== Supplied data ==
(** ** Decoding floats *)

Lemma slice_middle (pre p post : list byte) :
  slice (pre ++ p ++ post) (Z.of_nat (List.length pre)) (Z.of_nat (List.length p)) = p.
Proof.
  unfold slice. rewrite !Nat2Z.id, skipn_app, skipn_all, Nat.sub_diag.
  simpl. rewrite firstn_app, firstn_all, Nat.sub_diag. simpl. apply app_nil_r.
Qed.

Lemma run_TAG_Float_readPayload (pre p post : list byte) :
  List.length p = 4%nat ->
  TAG_Float_readPayload (on (pre ++ p ++ post) (Z.of_nat (List.length pre)))
  = (Ok (float_of_bits 23 8 (be_value p)),
     on (pre ++ p ++ post) (Z.of_nat (List.length pre) + 4)).
Proof.
  intros Hp. unfold TAG_Float_readPayload.
  cbv [bind ret get_byteOffset new_DataView getFloat32 getUint get_bytes
       advance on byteLength buffer byteOffset dv_byteOffset dv_byteLength
       LITTLE_ENDIAN endian].
  rewrite !length_app, !Nat2Z.inj_add, Hp.
  repeat (cbv beta iota zeta;
          match goal with
          | |- context [if ?c then _ else _] => destruct c eqn:?; to_Prop; try lia
          end).
  cbv beta iota zeta. rewrite Z.add_0_r.
  replace (Z.of_nat 4) with (Z.of_nat (List.length p)) by (now rewrite Hp).
  now rewrite slice_middle.
Qed.

(** C10. Bytes that follow the wire format and that [parseNBT] refuses:
    a Float tag with an empty name, and a List with an empty name holding
    one Float, whenever the four payload bytes are a Float32 of integral
    value.  The decoded payload goes through the constructor of
    [TAG_Float], which throws on [Number.isInteger]. *)
Theorem parseNBT_Float_integral (fuel : nat) (p : list byte) :
  List.length p = 4%nat ->
  Number_isInteger (float_of_bits 23 8 (be_value p)) = true ->
  parseNBT (S fuel) (stream_of (bytes_of [5; 0; 0] ++ p))
  = (Throw invalid_payload, on (bytes_of [5; 0; 0] ++ p) 7) /\
  parseNBT (S (S fuel)) (stream_of (bytes_of [9; 0; 0; 5; 0; 0; 0; 1] ++ p))
  = (Throw invalid_payload, on (bytes_of [9; 0; 0; 5; 0; 0; 0; 1] ++ p) 12).
Proof.
  intros Hp Hint.
  destruct p as [| b0 [| b1 [| b2 [| b3 [| b4 p]]]]]; try discriminate Hp.
  pose proof (run_TAG_Float_readPayload (bytes_of [5; 0; 0])
                [b0; b1; b2; b3] [] Hp) as Htop.
  pose proof (run_TAG_Float_readPayload (bytes_of [9; 0; 0; 5; 0; 0; 0; 1])
                [b0; b1; b2; b3] [] Hp) as Hlist.
  split.
  - lazy -[TAG_Float_readPayload new_TAG_Float].
    lazy -[TAG_Float_readPayload float_of_bits be_value] in Htop.
    rewrite Htop. unfold new_TAG_Float. now rewrite Hint.
  - lazy -[TAG_Float_readPayload new_TAG_Float].
    lazy -[TAG_Float_readPayload float_of_bits be_value] in Hlist.
    rewrite Hlist. unfold new_TAG_Float. now rewrite Hint.
Qed.

Lemma parseNBT_Float_integral_witness :
  parseNBT 1 (stream_of (bytes_of [5; 0; 0; 64; 0; 0; 0]))
  = (Throw invalid_payload, on (bytes_of [5; 0; 0; 64; 0; 0; 0]) 7) /\
  parseNBT 2 (stream_of (bytes_of [9; 0; 0; 5; 0; 0; 0; 1; 64; 0; 0; 0]))
  = (Throw invalid_payload, on (bytes_of [9; 0; 0; 5; 0; 0; 0; 1; 64; 0; 0; 0]) 12).
Proof.
  apply (parseNBT_Float_integral 0 (bytes_of [64; 0; 0; 0])); reflexivity.
Defined.

(** ** More fuel changes no result *)

Lemma extends_refl {A} (m : M A) : extends m m.
Proof.
  intros s _. reflexivity.
Qed.

Lemma extends_bind {A B} (m1 m2 : M A) (f1 f2 : A -> M B) :
  extends m1 m2 -> (forall a, extends (f1 a) (f2 a)) ->
  extends (bind m1 f1) (bind m2 f2).
Proof.
  intros Hm Hf s H. unfold bind in *. specialize (Hm s).
  destruct (m1 s) as [[a | e |] s1]; simpl in *.
  - rewrite Hm by discriminate. now apply Hf.
  - now rewrite Hm by discriminate.
  - now contradiction H.
Qed.

Lemma extends_mapM {A B} (f1 f2 : A -> M B) (l : list A) :
  (forall a, extends (f1 a) (f2 a)) -> extends (mapM f1 l) (mapM f2 l).
Proof.
  intros Hf. induction l as [| a l IH]; simpl.
  - apply extends_refl.
  - apply extends_bind; [apply Hf |]. intros b.
    apply extends_bind; [apply IH |]. intros bs. apply extends_refl.
Qed.

Ltac extends_prefix :=
  repeat (apply extends_bind; [apply extends_refl | intros ?]).

Section MoreFuel.

Variables i1 i2 : tagClass -> Z -> jsstring -> M NBT.
Variables p1 p2 : M NBT.
Hypothesis extends_i : forall c nl nm, extends (i1 c nl nm) (i2 c nl nm).
Hypothesis extends_p : extends p1 p2.

Lemma extends_List :
  extends (TAG_List_readPayload i1) (TAG_List_readPayload i2).
Proof.
  unfold TAG_List_readPayload. extends_prefix.
  apply extends_bind; [| intros res; apply extends_refl].
  apply extends_mapM. intros _.
  destruct (TAG_ID_TO_CLASS _); [apply extends_i | apply extends_refl].
Qed.

Lemma extends_Compound (n : nat) (payload : list NBT) :
  extends (TAG_Compound_readPayload p1 n payload)
          (TAG_Compound_readPayload p2 (S n) payload).
Proof.
  revert payload. induction n as [| n IH]; intros payload.
  - intros s H. now contradiction H.
  - change (extends
              (tag <- p1 ;;
               if negb (id tag =? id TAG_End)
               then TAG_Compound_readPayload p1 n (payload ++ [tag])
               else ret (payload ++ [tag]))
              (tag <- p2 ;;
               if negb (id tag =? id TAG_End)
               then TAG_Compound_readPayload p2 (S n) (payload ++ [tag])
               else ret (payload ++ [tag]))).
    apply extends_bind; [apply extends_p |]. intros tag.
    destruct (negb _); [apply IH | apply extends_refl].
Qed.

Lemma extends_instantiate_class (n : nat) (c : tagClass) (nl : Z) (nm : jsstring) :
  extends (instantiate_class i1 p1 n c nl nm)
          (instantiate_class i2 p2 (S n) c nl nm).
Proof.
  destruct c; try apply extends_refl;
    apply extends_bind; try (intros p; apply extends_refl).
  - apply extends_List.
  - apply extends_Compound.
Qed.

Lemma extends_parseNBT_body :
  extends (parseNBT_body i1) (parseNBT_body i2).
Proof.
  unfold parseNBT_body. extends_prefix.
  destruct (_ <=? _); [apply extends_refl |]. extends_prefix.
  match goal with
  | header : (jsstring * Z)%type |- _ => destruct header as [name0 nameLength0]
  end.
  destruct (TAG_ID_TO_CLASS _); [apply extends_i | apply extends_refl].
Qed.

End MoreFuel.

Lemma extends_instantiate_S (fuel : nat) :
  forall c nl nm, extends (instantiate fuel c nl nm) (instantiate (S fuel) c nl nm).
Proof.
  induction fuel as [| f IH]; intros c nl nm.
  - intros s H. now contradiction H.
  - change (extends
              (instantiate_class (instantiate f)
                 (parseNBT_body (instantiate f)) f c nl nm)
              (instantiate_class (instantiate (S f))
                 (parseNBT_body (instantiate (S f))) (S f) c nl nm)).
    apply extends_instantiate_class; [exact IH |].
    apply extends_parseNBT_body. exact IH.
Qed.

Lemma extends_trans {A} (m1 m2 m3 : M A) :
  extends m1 m2 -> extends m2 m3 -> extends m1 m3.
Proof.
  intros H12 H23 s H. rewrite <- (H12 s H). apply H23. now rewrite (H12 s H).
Qed.

Lemma extends_instantiate (fuel fuel' : nat) :
  (fuel <= fuel')%nat ->
  forall c nl nm, extends (instantiate fuel c nl nm) (instantiate fuel' c nl nm).
Proof.
  induction 1 as [| fuel' Hle IH]; intros c nl nm.
  - apply extends_refl.
  - eapply extends_trans; [apply IH | apply extends_instantiate_S].
Qed.

(** A result of [parseNBT] stays the same with more fuel. *)
Lemma parseNBT_more_fuel (fuel fuel' : nat) (s s' : stream) (tag : NBT) :
  (fuel <= fuel')%nat ->
  parseNBT fuel s = (Ok tag, s') -> parseNBT fuel' s = (Ok tag, s').
Proof.
  intros Hle H. rewrite <- H. unfold parseNBT.
  apply extends_parseNBT_body.
  - now apply extends_instantiate.
  - fold (parseNBT fuel). now rewrite H.
Qed.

== Task instructions ==
Where the line with "a Float tag" ends, your copy should end too; please return exactly the lines from the first line of the data through it.

== Written response ==
(** ** Decoding floats *)

Lemma slice_middle (pre p post : list byte) :
  slice (pre ++ p ++ post) (Z.of_nat (List.length pre)) (Z.of_nat (List.length p)) = p.
Proof.
  unfold slice. rewrite !Nat2Z.id, skipn_app, skipn_all, Nat.sub_diag.
  simpl. rewrite firstn_app, firstn_all, Nat.sub_diag. simpl. apply app_nil_r.
Qed.

Lemma run_TAG_Float_readPayload (pre p post : list byte) :
  List.length p = 4%nat ->
  TAG_Float_readPayload (on (pre ++ p ++ post) (Z.of_nat (List.length pre)))
  = (Ok (float_of_bits 23 8 (be_value p)),
     on (pre ++ p ++ post) (Z.of_nat (List.length pre) + 4)).
Proof.
  intros Hp. unfold TAG_Float_readPayload.
  cbv [bind ret get_byteOffset new_DataView getFloat32 getUint get_bytes
       advance on byteLength buffer byteOffset dv_byteOffset dv_byteLength
       LITTLE_ENDIAN endian].
  rewrite !length_app, !Nat2Z.inj_add, Hp.
  repeat (cbv beta iota zeta;
          match goal with
          | |- context [if ?c then _ else _] => destruct c eqn:?; to_Prop; try lia
          end).
  cbv beta iota zeta. rewrite Z.add_0_r.
  replace (Z.of_nat 4) with (Z.of_nat (List.length p)) by (now rewrite Hp).
  now rewrite slice_middle.
Qed.

(** C10. Bytes that follow the wire format and that [parseNBT] refuses:
    a Float tag with an empty name, and a List with an empty name holding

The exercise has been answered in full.